Было от чего затрепетать даже самым неустрашимым людям.
Один Бакерман больше уж не боялся, зная, наверное, что есть средство победить, казавшегося непобедимым, микроба. Он проработал всю ночь, а рано утром на рыночной площади уже красовалось громадных размеров объявление, гласившее следующее:
Воспользовавшись названием кусми-кусми, Бакерман трусливо уступал общему мнению, так как и публика, и газеты, и ученые, и медики только и говорили, что о кусми-кусми, не допуская и возможности какой-либо другой болезни. Конечно, Бакерман сделал эту уступку далеко не без горечи и лишь с трудом заставил себя умолчать о morti-fulgurans'е — своем, так сказать, детище. Но, ведь, надо же было принести хоть какую-нибудь жертву, раз по его милости готовилась гибель всего человечества, и Бакерман добросовестно принес ее, отрекшись от придуманного им самим для своего нового диковинного микроба имени. Не сделай он этого, на его объявление не скоро бы обратили внимание, а если бы и обратили, то не поверили бы ему: "люди, мол, мрут от кусми-куеми, а он предлагает лечить от какого-то morti-fulgurans'а — что же тут общего?"
В своей приемной Бакерман устроил большое возвышение, на котором стояло несколько кресел и постелей. Посредине находился массивный столб, обернутый электрическими проводами. Отрицательное электричество, т. е., которое поддерживало жизнь morti-fulgurans'а, все уходило в землю, а положительное, представлявшее собою смерть микроба — целиком проходило в самую эстраду. Надо было только вступить на эту эстраду, чтобы моментально зарядиться положительным электричеством и тем вполне гарантироваться от ужасных действий микроба.
Первый больной, занесенный на эстраду профессора Бакермана, был Цезарь Пюк. Он ужасно страдал, корчась уже в предсмертных судорогах. Не прошло и десяти секунд, как судороги и сопряженная с ними боль прекратились, температура почти уже застывшего тела сразу сделалась нормальной, как и дыхание, и пульс. Под влиянием этого чуда, на лице Цезаря Пюка появилось опять обычное, веселое и довольное выражение.
Кранквейн, присутствовавший при этом эксперименте, сначала иронически улыбался, а потом глубоко задумался, пораженный всем происходившим на его глазах.
Результат эксперимента, хотя и предвиденный, но все же подлежавший некоторому сомнению, обрадовал Бакермана до такой степени, что он лишился чувств.
Его отнесли в спальню.
Не прошло и полчаса после исцеления Цезаря Пюка, как уже весь Брунвальд заговорил об этом событии.

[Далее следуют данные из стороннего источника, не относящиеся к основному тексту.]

(* ===== verification/Parsing.v ===== *)
(** * Text formats: integer lists, ranges and segment configurations

    Models [src/internal/utils/parse_ints.cpp], [ranges.hpp] and
    [parse_config.cpp].  A [std::string] is a [string]; [std::getline] and
    [operator>>(int&)] on a string stream are written out. *)
From Stdlib Require Import Ascii.
From S2P Require Import Prelude SortedZ.
Local Open Scope string_scope.
Local Open Scope Z_scope.

(** ** The parts of the standard library these functions use *)
Section stdlib.
(** [while (getline(ss, temp, delim)) tokens.push_back(temp)]: [acc] holds the
    characters extracted since the last delimiter; end of file with nothing
    extracted fails the stream and produces no token. *)
Fixpoint getline_loop (delim : ascii) (acc : string) (s : string) : list string :=
  match s with
  | EmptyString => if bool_decide (acc = "") then [] else [acc]
  | String c s' =>
      if bool_decide (c = delim) then acc :: getline_loop delim "" s'
      else getline_loop delim (acc ++ String c "") s'
  end.

Definition is_space (c : ascii) : bool :=
  let n := N_of_ascii c in ((n =? 32) || ((9 <=? n) && (n <=? 13)))%N.
Definition digit_of (c : ascii) : option Z :=
  let n := Z.of_N (N_of_ascii c) in
  if (48 <=? n) && (n <=? 57) then Some (n - 48) else None.

Fixpoint skip_ws (s : string) : string :=
  match s with
  | String c s' => if is_space c then skip_ws s' else s
  | EmptyString => s
  end.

Узнав, в чем именно состоял секрет исцеления, брунвальдцы поспешили устроить несколько публичных эстрад по системе Бакермана. К полудню этих сооружений в городе уже насчитывалось четырнадцать; понятно, что они осаждались громадными толпами народа.
Как только было пущено в ход положительное электричество, смертность стала быстро уменьшаться. С девяти часов до десяти было 435 смертных случаев, Это была самая большак цифра. К 11 часам она спустилась на 126, в 12 ч. было всего 32, в час — 8, а от часу до двух умер только один человек — старый, упрямый доктор, который и слышать не хотел о лечении кусми-кусми электричеством, говоря, что эта болезнь в Дагомее лечится без электричества, но таким средством, которое только там и существует, и что он, Мейнфельд, слишком долго пожил на свете, чтобы позволить себе верить всяким новомодным глупостям.
Таким образом, Брунвальд сразу совершенно успокоился. Но зато чудовищный микроб производил страшные опустошения в других городах. Телеграф ежеминутно сообщал удручающие новости. В ту минуту, когда население Брунвальда, благодаря положительному электричеству, было вне всякой опасности, в Берлине уже насчитывалось умерших 45,329 человек, в Вене 7,542, в Мюнхене 4,673, в Париже 54,376 и в Лондоне 684,539!